Esta concepción la saco de nuevo de Kafka, quien, si bien nunca se transformó
en insecto y jamás tuvo un trozo de comida (¡una manzana de la mesa de su
familia!) alojado en la carne y pudriéndose allí, dedicó su vida entera de
escritor a describir su lucha personal contra su familia, las mujeres, la
moral, su herencia judía, su Inconsciente, su sentimiento de culpabilidad y el
mundo moderno. La obra de Kafka, que surge del mundo onírico nocturno de su
mente, es más autobiográfica de lo que podría haber sido cualquier descripción realista
de sus experiencias diurnas en el despacho, con su familia o con una
prostituta. ¿Qué es la narrativa, al fin y al cabo, sino una especie de
actividad onírica intencionada? El escritor trabaja para crear un sueño que sea
vívido y tenga sentido, de manera que después el lector pueda soñarlo
vívidamente y experimentar ese sentido. Y una obra como la de Kafka, que parece
surgir directamente del sueño, es por tanto una forma excepcionalmente pura de
autobiografía. Se da aquí una importante paradoja en la que desearía hacer
hincapié: cuanto mayor sea el contenido autobiográfico de la obra de un
narrador, menor será su parecido superficial con la vida real del escritor.

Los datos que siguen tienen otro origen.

(** [reused] keeps its value when the transaction runs again. *)
Definition rotate_transaction (current : Hash) (replacement : RefreshRecord) (rotatedAt : time) (tx : Runner S)
    (reused : bool) : M S (bool * result unit) :=
  r <- run tx (FindOne refreshTokensCollection (Eq "_id" (BBinary current))) ;;
  match or_absent ErrNotFound (decoded refresh_record r) with
  | Err err => ret (reused, Err err)
  | Ok document =>
      if negb (bool_decide (RotatedAt document = None)) || negb (bool_decide (RevokedAt document = None)) ||
         negb (Before rotatedAt (ExpiresAt document))
      then
        r <- revokeAccessSession tx (SessionID document) rotatedAt ;;
        ret (true, r)
      else
        r <- run tx (InsertOne refreshTokensCollection (refreshDocumentFrom replacement)) ;;
        match conflicting ErrConflict r with
        | Err err => ret (reused, Err err)
        | Ok _ =>
            r <- run tx (UpdateOne refreshTokensCollection (And [Eq "_id" (BBinary current); missing "rotated_at"])
                           (SetFields [("rotated_at", datetime rotatedAt)])) ;;
            ret (reused, ignored r)
        end
  end.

Cuanto más ahonda el escritor en busca de significado, tanto más se convierten
en impedimentos a la actividad onírica intencionada los detalles aleatorios de
su vida.
*
Todas
las lealtades, ya sea al escribir o en cualquier otro contexto, son
significativas sólo cuando se las pone a prueba.
*
(Hablando de Alice Munro) Mientras tanto, al aumentar sus ambiciones
narrativas, ha perdido todavía más interés en el alarde. Sus primeras obras
están repletas de gran retórica, detalles excéntricos, frases deslumbrantes.
Pero como sus cuentos han acabado pareciendo tragedias clásicas en prosa, no se
trata ya sólo de que no le quede espacio para lo superfluo, sino de que sería
discordante, perjudicial para el clima narrativo –una traición estética y moral–,
que su ego de escritora se entrometiera en el relato puro.